By the time their third child was born, the walls were starting to close in. They needed a larger kitchen and a proper master suite—space to breathe, to grow. They spent nearly a year designing the addition, refining every detail. Kathy, who had studied architecture in college and briefly worked in the field in New York, took particular joy in the process. Though she had never gotten her license—choosing instead to stay home full-time when their first child arrived—she poured herself into the design like a pro.
After interviewing several contractors, they chose Clovis Brothers, a highly regarded local firm. Clovis seemed like a perfect fit. Even though the firm wouldn’t be available for nearly a year, John and Kathy decided to wait. “We just really clicked,” John had said.
As Clovis’ start date approached, the couple submitted their construction drawings and permit applications to the town. Then they waited.
A month later, they got the first piece of bad news: the application was incomplete. The building department wouldn’t review the plans until the zoning department approved them—and Kathy had failed to include a site plan and zoning calculations.
Caught off guard, Kathy realized she was out of her depth. Those requirements hadn’t applied to her past projects in Manhattan. She reached out to Jennifer, a former colleague who’d worked on some suburban homes, and asked for help.

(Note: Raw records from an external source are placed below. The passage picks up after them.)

(** [execute_as] up to the claim of the nonce: the bytes claimed, a refusal, or a panic. *)
Definition claim (now channel epoch : Z) (principal : option Principal) (body : bytes) (tag_hex : string)
    (a : AdminSurface) : option (result bytes AdminOutcome) * AdminSurface :=
  if negb (direct principal) then (Some (Err not_direct), a) else
  if MAX_OP_BODY_LEN <? Z.of_nat (length body) then (Some (Err (Refused "admin op body too large")), a) else
  match decode_hex tag_hex with
  | None => (Some (Err (Refused "malformed auth tag")), a)
  | Some tag =>
      match binds a !! channel with
      | None => (Some (Err not_direct), a)
      | Some state =>
          if negb (bs_epoch state =? epoch) || negb (is_direct (bs_principal state))
          then (Some (Err other_bind), a) else
          match bs_nonce state with
          | None => (Some (Err (Refused "no outstanding challenge")), a)
          | Some nonce =>
              let taken := set_gate (<[channel := set_nonce None state]> (binds a)) (add_outstanding (-1) a) a in
              if expired now nonce then (Some (Err (Refused "challenge expired")), taken) else
              match verify (as_mac_key a) (parts_for a nonce body) tag with
              | None => (None, a)
              | Some false => (Some (Err (Refused "auth failed")), a)
              | Some true => (Some (Ok (nonce_bytes nonce)), taken)
              end
          end
      end
  end.

(** ** Histories *)

Inductive GateEvent :=
  | GBind (channel epoch : Z) (principal : Principal) (harness : string)
  | GDrop (channel : Z)
  | GChallenge (inp : ChallengeInputs) (channel epoch : Z) (principal : option Principal)
  | GExecute (now channel epoch : Z) (principal : option Principal) (body : bytes) (tag_hex : string).

Definition gate_step (e : GateEvent) (a : AdminSurface) : AdminSurface :=
  match e with
  | GBind ch ep p h => record_bind_at ch ep p h a
  | GDrop ch => drop_bind ch a
  | GChallenge inp ch ep p => snd (challenge_as inp ch ep p a)
  | GExecute now ch ep p body tag => snd (claim now ch ep p body tag a)
  end.

Definition run_gate (es : list GateEvent) (a : AdminSurface) : AdminSurface := fold_left (fun a e => gate_step e a) es a.

(** The nonce an event issued, and the one it claimed. *)
Definition issued_by (e : GateEvent) (a : AdminSurface) : list bytes :=
  match e with
  | GChallenge inp ch ep p =>
      match fst (challenge_as inp ch ep p a), ci_nonce inp with
      | Challenge _ _ _, Ok n => [n]
      | _, _ => []
      end
  | _ => []
  end.
Definition claimed_by (e : GateEvent) (a : AdminSurface) : list bytes :=
  match e with
  | GExecute now ch ep p body tag =>
      match fst (claim now ch ep p body tag a) with Some (Ok n) => [n] | _ => [] end
  | _ => []
  end.

Fixpoint issued (es : list GateEvent) (a : AdminSurface) : list bytes :=
  match es with [] => [] | e :: es => issued_by e a ++ issued es (gate_step e a) end.
Fixpoint claimed (es : list GateEvent) (a : AdminSurface) : list bytes :=
  match es with [] => [] | e :: es => claimed_by e a ++ claimed es (gate_step e a) end.

(** The nonces on hand, in some order. *)
Definition nonce_of (b : BindState) : list bytes := match bs_nonce b with Some n => [nonce_bytes n] | None => [] end.
Definition on_hand (m : gmap Z BindState) : list bytes := map_to_list m ≫= (fun kb => nonce_of kb.2).
End Gate.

Jennifer pored over the survey, the proposed addition, and Princeton’s zoning ordinance. When they next met, her expression was grim.
She spread the marked-up plans on the table. The lot, it turned out, was smaller than the minimum required in the zoning district. Not just a little smaller—way smaller. So much so that all four setback lines actually overlapped the existing house. Worse, her calculations showed the house already exceeded the maximum allowed lot coverage and floor area. And that was before the addition.
Kathy’s face blanched. “So… what does that mean?”
“It means,” Jennifer explained, “that your house is nonconforming. You can’t expand it without a variance from the zoning board. If someone built a new, conforming house here today, the footprint would be limited to just 347 square feet.”
Jennifer could only shrug. She suggested resubmitting the plans anyway—maybe the town would be lenient, given the lot’s size. “It seems reasonable, right?”
John and Kathy held on to that hope. They resubmitted. And waited.
Another month passed. Then came a second notice—this one stamped, in bold red letters:
John, usually easygoing, looked stricken.
When they met with the zoning officer, he confirmed what Jennifer had said. Their lot, like so many in Princeton and other historic towns, was legally nonconforming. Hundreds—if not thousands—of homes faced similar issues.
The process for obtaining a variance, he warned, was complex, time-consuming, and costly—with no guarantee of success. At best, it would take three months just to get a hearing. His advice: hire a land use attorney.
John sighed. “That sounds expensive.”
The zoning officer nodded sympathetically.
When they updated Clovis Brothers on the delay, the contractor was understanding but firm. “I can’t hold your spot,” he said. “I’ll keep you on the list, but if this drags on, it could be another year before I can start.”
They didn’t understand the zoning rules, and it cost them dearly—in time, money, and frustration.
This happens more often than you’d think. Many homeowners and buyers (and even architects) dive into design without knowing what can actually be built on a property.